╭─ Data in this exercise

(** C7: in [environmentVariable] mode with
    [UNITYHUB_EDITORS_FOLDER_LOCATION] unset or empty,
    [getUnityEditorsPath] throws and the run ends with a [Failed] result
    and nothing else done: the editor is never launched.  With the
    variable set to a non-empty string, that string is the editors
    path. *)
Theorem getUnityEditorsPath_environmentVariable
    (UnityBuildTarget : string -> jsval)
    (getBuildOutputDirectory : jsval -> string)
    (getUnityEditorBuildScriptContent : UnityBuildConfiguration -> string)
    (h : Host) (w : World) :
  getInput h "unityEditorsPathMode" = Some "environmentVariable"%string ->
  (UNITYHUB_EDITORS_FOLDER_LOCATION h = None
   \/ UNITYHUB_EDITORS_FOLDER_LOCATION h = Some ""%string ->
   getUnityEditorsPath h w
   = (inl (Thrown
        "Expected UNITYHUB_EDITORS_FOLDER_LOCATION environment variable to be set!"),
      w)
   /\ exists msg,
        run UnityBuildTarget getBuildOutputDirectory
          getUnityEditorBuildScriptContent h w
        = (inr tt, {| fs := fs w; cwd := cwd w; variables := variables w;
                      trace := trace w ++ [SetResult Failed msg] |}))
  /\ (forall p,
        UNITYHUB_EDITORS_FOLDER_LOCATION h = Some p -> p <> ""%string ->
        getUnityEditorsPath h w = (inr p, w)).
Proof.
  intros Hmode. split.
  - intros Hunset.
    assert (Hthrow : getUnityEditorsPath h w
      = (inl (Thrown
          "Expected UNITYHUB_EDITORS_FOLDER_LOCATION environment variable to be set!"),
         w)).
    { unfold getUnityEditorsPath, bind, getInputRequired. rewrite Hmode.
      simpl. now destruct Hunset as [-> | ->]. }
    split; [exact Hthrow|].
    destruct (body_stops_at_editors_path UnityBuildTarget
                getBuildOutputDirectory getUnityEditorBuildScriptContent
                h w _ Hthrow) as [e' He'].
    exists (message h e').
    now rewrite (run_catches _ _ _ _ _ _ _ He').
  - intros p Hp Hne.
    unfold getUnityEditorsPath, bind, getInputRequired. rewrite Hmode.
    simpl. rewrite Hp. now eqb_false.
Qed.

(** The sample Mac has no such variable: the run fails at once. *)
Lemma getUnityEditorsPath_environmentVariable_witness :
  exists msg,
    sampleRun (macHost "/repo/game" "Android" "environmentVariable" "default")
      (sampleWorld sampleVariables)
    = (inr tt,
       {| fs := fs (sampleWorld sampleVariables);
          cwd := cwd (sampleWorld sampleVariables);
          variables := variables (sampleWorld sampleVariables);
          trace := [SetResult Failed msg] |}).
Proof.
  apply (proj1 (getUnityEditorsPath_environmentVariable sampleTargets
                  sampleOutputDirectory sampleScript
                  (macHost "/repo/game" "Android" "environmentVariable" "default")
                  (sampleWorld sampleVariables) eq_refl)).
  left. reflexivity.
Defined.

╰─

» To do
With the first line being the one containing "getBuildOutputDirectory getUnityEditorBuildScriptContent" and the last line the one containing "sampleOutputDirectory sampleScript", transcribe exactly the lines above that fall in that range.

» Solved problem
                getBuildOutputDirectory getUnityEditorBuildScriptContent
                h w _ Hthrow) as [e' He'].
    exists (message h e').
    now rewrite (run_catches _ _ _ _ _ _ _ He').
  - intros p Hp Hne.
    unfold getUnityEditorsPath, bind, getInputRequired. rewrite Hmode.
    simpl. rewrite Hp. now eqb_false.
Qed.

(** The sample Mac has no such variable: the run fails at once. *)
Lemma getUnityEditorsPath_environmentVariable_witness :
  exists msg,
    sampleRun (macHost "/repo/game" "Android" "environmentVariable" "default")
      (sampleWorld sampleVariables)
    = (inr tt,
       {| fs := fs (sampleWorld sampleVariables);
          cwd := cwd (sampleWorld sampleVariables);
          variables := variables (sampleWorld sampleVariables);
          trace := [SetResult Failed msg] |}).
Proof.
  apply (proj1 (getUnityEditorsPath_environmentVariable sampleTargets
                  sampleOutputDirectory sampleScript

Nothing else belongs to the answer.